To a network president: “Do you think your people are giving us good coverage, John?”
“If they aren’t,” John said, “heads are going to fall.” He was smiling. “We ought to be able to work it into a documentary on how civilization overreaches itself. We know how to build the tallest building in the world, but we’re having trouble figuring out how to get people out of it. Isn’t there, by the way, a battery-operated television set somewhere here? Or at least a radio?”
“Good thought,” the governor said. “I’ll see about it. But not,” he added quietly as he and Beth walked on, “for public viewing. Those on the ground will be giving it the full treatment. They’ll already have us doomed.”
“Are we, Bent?”
Nothing changed in the governor’s smile, but his hand tightened almost imperceptibly on her arm. “Frightened?” he said. His tone was easy.
“I’m beginning to be.”
“Why,” the governor said, “so am I. Just between us, I’d much rather be out in that high New Mexico meadow with a fly rod in my hand and a cutthroat trout, which they call out there a native, giving me a tussle.” He looked down at her, smiling still. “With you,” he said. “And if that makes me selfish and cowardly, so be it.” He was about to say more when he was interrupted.
“This is outrageous, Bent.”
A tall gray-haired corporate-executive type, Beth thought, and almost giggled when her estimate was verified.
“Why, Paul” the governor said, “I’ll agree with you. Miss Shirley, Paul Norris—Paul Norris.” And with no change in tone, “Outrageous is the proper word, Paul. Do you have any suggestions?”
“By God, somebody ought to be able to do something.”
The governor nodded. “I quite agree.” His smile brightened. “And there you have your answer, Paul. The Army has arrived.” He pointed to two helicopters banking into position to circle the building.
They seemed so free, Beth thought, close but distant, impossibly removed from this—this confinement.
The governor’s hand tightened on hers. “There’s our diversion,” he said quietly. “Now we can slip back to headquarters.”
Senator Peters moved to intercept them. “I’ll stay out here, Bent. If you want me for anything—” He left it unfinished, offer clear and without limit. “My role,” he said then, “unlike yours. You’re the commander, the administrator, the organizer. My place is outside the chain of command”—he paused—“which is the way I like it.”
“You seem,” the governor said, “a little less unhappy with the human race than you were, Jake.”
The senator looked around the great room. Slowly he nodded. “They’re behaving very well. So far.”
And so, Beth thought as they walked on, the senator felt too that foretaste of disaster. We’re like something out of a Tolstoy novel, she thought: the gala ball before the disastrous battle—how ridiculous.
“Maybe,” the governor said. (Had she, then, spoken aloud?) “And maybe not,” he added. “We have built an entire civilization on the stiff-upper-lip principle. Others have different ways. Personally, I’ve never found breast-beating and hair-tearing and teeth-gnashing very attractive, have you?” He smiled down at her. “Rhetorical question. I know you haven’t. Defeat—”

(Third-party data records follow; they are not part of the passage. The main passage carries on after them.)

(** C1, the claim as stated, fails at the end of the [int32] range.  The
    registry satisfies the invariant: [b/a] is read-locked by [MaxInt32]
    holders and [b/z] is write-locked.  [GetRLock] on the paths [a], [a], [z]
    is granted [b/a] twice, the count wrapping below zero with no check
    after the increments, and is refused [b/z].  [LogFailure] runs, but the
    first [unlock] of the unwinding finds the count negative: the call ends
    in the fatal error instead of returning [OperationTimedOut], the second
    grant is never released, and the instance keeps a read lock on [b/a]. *)
Lemma GetRLock_unwind_fatal_at_MaxInt32 :
  let w := world0 fullAheldZ [] in
  let res := localLockInstance_GetRLock instAAZ requestCtx w in
  registry_ok fullAheldZ ∧
  existsb isFailedAcquire (trace (worldOf res)) = true ∧
  logFailures (trace (worldOf res)) = 1%nat ∧
  negativeRefPanic res ∧
  (∀ w', res ≠ Ret (None, Some OperationTimedOut) w') ∧
  grants (trace (worldOf res)) = [("b/a", true); ("b/a", true)] ∧
  releases (trace (worldOf res)) = [("b/a", true)] ∧
  look "b/a" w = Some (mkNsLock MaxInt32 (mkLRWMutex false 2147483647)) ∧
  look "b/a" (worldOf res) = Some (mkNsLock MinInt32 (mkLRWMutex false 2147483648)) ∧
  ns (worldOf res) ≠ ns w.
Proof.
  cbv zeta.
  assert (localLockInstance_GetRLock instAAZ requestCtx (world0 fullAheldZ [])
          = Panic "resource reference count was lower than 0"
              (worldOf (localLockInstance_GetRLock instAAZ requestCtx
                          (world0 fullAheldZ [])))) as Hrun.
  { vm_compute. reflexivity. }
  split.
  { apply registry_ok_insert; [|simpl; unfold MaxInt32; lia].
    apply registry_ok_singleton. simpl. unfold MaxInt32. lia. }
  split; [vm_compute; reflexivity|]. split; [vm_compute; reflexivity|].
  split; [eexists; exact Hrun|].
  split; [intros w'; rewrite Hrun; discriminate|].
  split; [vm_compute; reflexivity|]. split; [vm_compute; reflexivity|].
  split; [vm_compute; reflexivity|]. split; [vm_compute; reflexivity|].
  intros Heq.
  assert (look "b/a" (worldOf (localLockInstance_GetRLock instAAZ requestCtx
                                 (world0 fullAheldZ [])))
          = look "b/a" (world0 fullAheldZ [])) as Hsame.
  { unfold look. by rewrite Heq. }
  revert Hsame. vm_compute. discriminate.
Qed.

Lemma GetLock_timeout_unwinds_witness :
  lockMap (ns (world0 heldZ [])) = Some heldZ ∧
  registry_ok heldZ ∧
  headroom (Z.of_nat (length (paths instAZ))) heldZ ∧
  ∃ r w' tr,
    localLockInstance_GetLock instAZ requestCtx (world0 heldZ []) = Ret r w' ∧
    trace w' = trace (world0 heldZ []) ++ tr ∧
    (existsb isFailedAcquire tr = true →
       logFailures tr = 1%nat ∧
       amb w' = logFailureA (interfereN (length (acquireTimeouts tr))
                               (amb (world0 heldZ []))) ∧
       releases tr = grants tr ∧
       Forall (λ g, g.2 = false) (grants tr) ∧
       r = (None, Some OperationTimedOut) ∧
       ns w' = ns (world0 heldZ [])).
Proof.
  assert (registry_ok heldZ) as Hok.
  { apply registry_ok_singleton. simpl. unfold MaxInt32. lia. }
  assert (headroom (Z.of_nat (length (paths instAZ))) heldZ) as Hroom.
  { apply headroom_singleton; simpl; unfold MaxInt32; lia. }
  split; [reflexivity|]. split; [exact Hok|]. split; [exact Hroom|].
  exact (GetLock_timeout_unwinds false instAZ requestCtx (world0 heldZ []) heldZ
           eq_refl Hok Hroom).
Defined.

Lemma registry_invariant_preserved_witness :
  lockMap (ns (world0 heldZ [])) = Some heldZ ∧
  registry_ok heldZ ∧
  ((∀ r, refOf heldZ r < MaxInt32 → ok_after (lock_enter r (world0 heldZ []))) ∧
   (∀ r ctx id src b t, ok_after (lock_wait r ctx id src b t (world0 heldZ []))) ∧
   (∀ r, ok_after (lock_leave r (world0 heldZ []))) ∧
   (∀ vol p b, ok_after (unlock vol p b (world0 heldZ []))) ∧
   (∀ ctx vol p src id b t,
      refOf heldZ (pathJoin vol p) < MaxInt32 →
      ∃ locked w', lock ctx vol p src id b t (world0 heldZ []) = Ret locked w' ∧
                   ok_after (Ret locked w')) ∧
   (∀ w0 vol p b w' m',
      unlock vol p b w0 = Ret tt w' → lockMap (ns w') = Some m' →
      0 ≤ refOf m' (pathJoin vol p))).
Proof.
  assert (registry_ok heldZ) as Hok.
  { apply registry_ok_singleton. simpl. unfold MaxInt32. lia. }
  split; [reflexivity|]. split; [exact Hok|].
  exact (registry_invariant_preserved (world0 heldZ []) heldZ eq_refl Hok).
Defined.

Lemma GetLock_success_grants_all_witness :
  localLockInstance_GetLock instAZ requestCtx (world0 ∅ [])
    = Ret (Some requestCtx, None) grantedAZ ∧
  ((∀ p, p ∈ paths instAZ → heldAt grantedAZ false (pathJoin (volume instAZ) p)) ∧
   ∃ tr,
     trace grantedAZ = trace (world0 ∅ []) ++ tr ∧
     logSuccesses tr = [Time_Sub (clock (amb grantedAZ)) (clock (amb (world0 ∅ [])))] ∧
     logFailures tr = O ∧
     dt (amb grantedAZ) =
       LogSuccess (Time_Sub (clock (amb grantedAZ)) (clock (amb (world0 ∅ []))))
                  (dt (interfereN (length (paths instAZ)) (amb (world0 ∅ []))))).
Proof.
  assert (localLockInstance_GetLock instAZ requestCtx (world0 ∅ [])
            = Ret (Some requestCtx, None) grantedAZ) as Hrun.
  { vm_compute. reflexivity. }
  split; [exact Hrun|].
  exact (GetLock_success_grants_all false instAZ requestCtx (world0 ∅ []) grantedAZ
           (Some requestCtx) Hrun).
Defined.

“Have you known defeat, Bent?” I want to know all about him, everything.
“Many times,” the governor said. “In politics as in sports, you win some and you lose some. It doesn’t make losing any easier, just a little more familiar.”
Grover Frazee had a dark-brown drink beside him in the office. He said, “You spoke to the populace, Bent? You told them the unpleasant facts and you placed the blame squarely where it belongs?” The drink had had its effect.

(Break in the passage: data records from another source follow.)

Lemma others_get_reader_state (ip : string) (states : gmap string ReaderState) :
  others_paused_have_tag ip states ->
  others_paused_have_tag ip (get_reader_state ip states).1.
Proof.
  intros H. unfold get_reader_state.
  destruct (states !! ip); simpl; [done | by apply others_insert].
Qed.

Lemma all_get_reader_state (ip : string) (states : gmap string ReaderState) :
  all_paused_have_tag states ->
  all_paused_have_tag (get_reader_state ip states).1
  /\ paused_has_tag (get_reader_state ip states).2.
Proof.
  intros H. unfold get_reader_state.
  destruct (states !! ip) as [st|] eqn:E; simpl.
  - split; [done | by apply (H ip)].
  - split; [| apply paused_has_tag_initial].
    apply all_of_others; [by apply others_of_all | apply paused_has_tag_initial].
Qed.

Lemma all_insert (ip : string) (x : ReaderState)
    (states : gmap string ReaderState) :
  all_paused_have_tag states -> paused_has_tag x ->
  all_paused_have_tag (<[ip := x]> states).
Proof. intros H. apply all_of_others. by apply others_of_all. Qed.

Lemma stop_reader_playback_others (env : Env) (ip : string) (save pause : bool)
    (states : gmap string ReaderState) :
  others_paused_have_tag ip states ->
  others_paused_have_tag ip (stop_reader_playback env ip save pause states).1.
Proof.
  intros H. unfold stop_reader_playback.
  pose proof (others_get_reader_state ip states H) as H'.
  destruct (get_reader_state ip states) as [states' st]. simpl in H'.
  destruct (current_tag st); [| done].
  destruct save; [destruct (get_resume_position env st _) |];
    destruct pause; simpl; by apply others_insert.
Qed.

Lemma stop_reader_playback_keeps (env : Env) (ip : string) (pause : bool)
    (states : gmap string ReaderState) :
  all_paused_have_tag states ->
  all_paused_have_tag (stop_reader_playback env ip true pause states).1.
Proof.
  intros H. unfold stop_reader_playback.
  destruct (all_get_reader_state ip states H) as [H' Hst].
  destruct (get_reader_state ip states) as [states' st]. simpl in H', Hst.
  destruct (current_tag st) as [current|] eqn:Hcur; [| done].
  destruct (get_resume_position env st _) as [position calls].
  destruct pause; simpl; apply all_insert; try done.
  - apply paused_has_tag_of_tag. simpl. by rewrite Hcur.
  - intros r [= <-]. simpl. discriminate.
Qed.

Lemma play_fresh_keeps (env : Env) (ip uid : string) (dov : option Device)
    (ovr : option Overrides) (states : gmap string ReaderState)
    (readers : gmap string ReaderInfo) (calls : list DeviceCall) :
  client_ready env = true ->
  others_paused_have_tag ip states ->
  all_paused_have_tag
    (reader_states (play_fresh env ip uid dov ovr states readers calls).1.1).
Proof.
  intros Hready H. unfold play_fresh. rewrite Hready. cbn [negb].
  repeat match goal with
  | |- context [let '(_, _) := ?x in _] => destruct x
  end.
  destruct (find_tonie_by_uid _ _ _); simpl;
    (apply all_of_others; [done | by apply paused_has_tag_of_tag]).
Qed.

Lemma play_tonie_for_reader_keeps (env : Env) (ip uid : string)
    (dov : option Device) (ovr : option Overrides) (srv : Server) :
  client_ready env = true ->
  all_paused_have_tag (reader_states srv) ->
  all_paused_have_tag
    (reader_states (play_tonie_for_reader env ip uid dov ovr srv).1.1).
Proof.
  intros Hready H. unfold play_tonie_for_reader.
  destruct (all_get_reader_state ip _ H) as [H' Hst].
  destruct (get_reader_state ip (reader_states srv)) as [states st].
  simpl in H', Hst.
  destruct (current_tag st) as [current|] eqn:Hcur.
  - destruct (String.eqb (snap_uid current) uid).
    + destruct (paused_for uid (resume st)); simpl; [| done].
      apply all_insert; [done |]. apply paused_has_tag_of_tag.
      destruct (resume_ok env _); simpl; by rewrite Hcur.
    + pose proof (stop_reader_playback_others env ip false false states
                    (others_of_all ip _ H')) as Hstop.
      destruct (stop_reader_playback env ip false false states)
        as [states' calls].
      by apply play_fresh_keeps.
  - apply play_fresh_keeps; [done | by apply others_of_all].
Qed.

Lemma handle_tonie_keeps (env : Env) (ip : string) (request : TonieRequest)
    (srv : Server) :
  req_uid request = None \/ client_ready env = true ->
  all_paused_have_tag (reader_states srv) ->
  all_paused_have_tag (reader_states (handle_tonie env ip request srv).1.1).
Proof.
  intros Hready H. unfold handle_tonie.
  destruct (req_uid request) as [uid|].
  - destruct Hready as [? | Hready]; [done |].
    destruct (all_get_reader_state ip _ H) as [H' Hst].
    destruct (get_reader_state ip (reader_states srv)) as [states st].
    simpl in H', Hst.
    apply play_tonie_for_reader_keeps; [done |]. simpl.
    apply all_insert; [done |].
    intros r Hr Hp. simpl in *. by apply (Hst r).
  - pose proof (stop_reader_playback_keeps env ip true _ H) as Hstop.
    by destruct (stop_reader_playback env ip true true (reader_states srv)).
Qed.

Lemma reader_playback_pause_keeps (env : Env) (ip : string)
    (states : gmap string ReaderState) :
  all_paused_have_tag states ->
  all_paused_have_tag (reader_playback_pause env ip states).1.
Proof.
  intros H. unfold reader_playback_pause.
  destruct (all_get_reader_state ip _ H) as [H' Hst].
  destruct (get_reader_state ip states) as [states' st]. simpl in H', Hst.
  destruct (current_tag st) as [current|] eqn:Hcur; [| done].
  destruct (get_resume_position env st _) as [position calls]. simpl.
  apply all_insert; [done |]. apply paused_has_tag_of_tag. simpl.
  rewrite ?Hcur. eauto.
Qed.

Lemma handle_control_command_keeps (env : Env) (ip action : string)
    (states : gmap string ReaderState) :
  action <> "stop" ->
  all_paused_have_tag states ->
  all_paused_have_tag (handle_control_command env ip action states).1.1.
Proof.
  intros Hact H. unfold handle_control_command.
  destruct (all_get_reader_state ip _ H) as [H' Hst].
  destruct (get_reader_state ip states) as [states' st]. simpl in H', Hst.
  destruct (current_tag st) as [current|] eqn:Hcur; [| done].
  destruct (String.eqb action "stop") eqn:Hstop;
    [by apply String.eqb_eq in Hstop |].
  destruct (default (Some 0%Z) (snap_duration current)) as [duration|];
  repeat match goal with
  | |- context [if ?b then _ else _] => destruct b; simpl; try done
  end;
  (apply all_insert;
   [done | apply paused_has_tag_of_tag; simpl; rewrite ?Hcur; eauto]).
Qed.

Lemma reachable_keeps_paused_tag (srv : Server) :
  reachable keeps_paused_tag srv -> all_paused_have_tag (reader_states srv).
Proof.
  induction 1 as [| srv env ev Hreach IH Hallowed].
  - intros k st. simpl. by rewrite lookup_empty.
  - destruct ev as [ip request | ip | ip | ip action |]; simpl in *.
    + by apply handle_tonie_keeps.
    + by apply reader_playback_pause_keeps.
    + by apply stop_reader_playback_keeps.
    + by apply handle_control_command_keeps.
    + done.
Qed.

(** C3 (as amended). A tag removal on a playing reader pauses the device,
    keeps [current_tag] and records
    [resume = {uid of the current tag, computed position, current device,
    paused = true}]; and [resume.paused = true] implies that [current_tag]
    is set in every state reached without the [stop] command of
    [POST /control], the stale-stream check of [GET /streams] and a scan
    answered by 503. *)
Theorem removal_pauses_and_keeps_tag
    (env : Env) (ip : string) (request : TonieRequest) (srv : Server)
    (st : ReaderState) (current : TagSnapshot) :
  req_uid request = None ->
  reader_states srv !! ip = Some st ->
  current_tag st = Some current ->
  (let '(srv', out, calls) := handle_tonie env ip request srv in
   let device := device_of env ip st in
   exists st',
     reader_states srv' !! ip = Some st'
     /\ current_tag st' = Some current
     /\ resume st'
        = Some {| r_uid := snap_uid current;
                  r_position := (get_resume_position env st device).1;
                  r_device := device;
                  r_paused := true |}
     /\ last calls = Some (PauseDevice device)
     /\ out = Ok (default_response "" false))
  /\ (forall srv0, reachable keeps_paused_tag srv0 ->
      forall k st0 r,
        reader_states srv0 !! k = Some st0 ->
        resume st0 = Some r -> r_paused r = true ->
        is_Some (current_tag st0)).
Proof.
  intros Huid Hst Hcur. split.
  - unfold handle_tonie, stop_reader_playback. rewrite Huid.
    rewrite (get_reader_state_present ip _ st Hst), Hcur.
    destruct (get_resume_position env st (device_of env ip st))
      as [position calls] eqn:Hpos.
    simpl. eexists. split; [apply lookup_insert_eq |].
    simpl. repeat split; try done.
    apply last_snoc.
  - intros srv0 Hreach k st0 r Hk Hr Hp.
    by apply (reachable_keeps_paused_tag srv0 Hreach k st0 Hk r).
Qed.

Lemma removal_pauses_and_keeps_tag_witness :
  let '(srv', out, calls) :=
    handle_tonie sample_env "192.0.2.10" removal_request sample_playing_server in
  exists st',
    reader_states srv' !! "192.0.2.10" = Some st'
    /\ current_tag st' = Some sample_snapshot
    /\ resume st'
       = Some {| r_uid := "E0:04:03:50:13:16:80:4B"; r_position := 42;
                 r_device := {| dev_type := "sonos"; dev_id := "RINCON_1" |};
                 r_paused := true |}
    /\ last calls
       = Some (PauseDevice {| dev_type := "sonos"; dev_id := "RINCON_1" |})
    /\ out = Ok (default_response "" false).
Proof.
  apply (proj1 (removal_pauses_and_keeps_tag sample_env "192.0.2.10"
                  removal_request sample_playing_server sample_playing
                  sample_snapshot eq_refl eq_refl eq_refl)).
Defined.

“Where does it belong, Grover?” The governor perched on a corner of the desk. “That is a point I’d like cleared up.”
Frazee waved one hand in a broad gesture of disclaimer. “Will Giddings came to my office with a cock-and-bull tale I didn’t begin to understand—”
“Not quite, Grover,” Ben Caldwell said. “You were lucid about it when you phoned me.” He turned to the governor. “There are change orders in existence authorizing certain deviations from the original design of the building’s electrical system. They came to light only today, and until now”—he gestured at the candles that were the only lighting in the room—“we had no idea whether the changes had actually been made or not. Now we have to assume that at least some of them were made.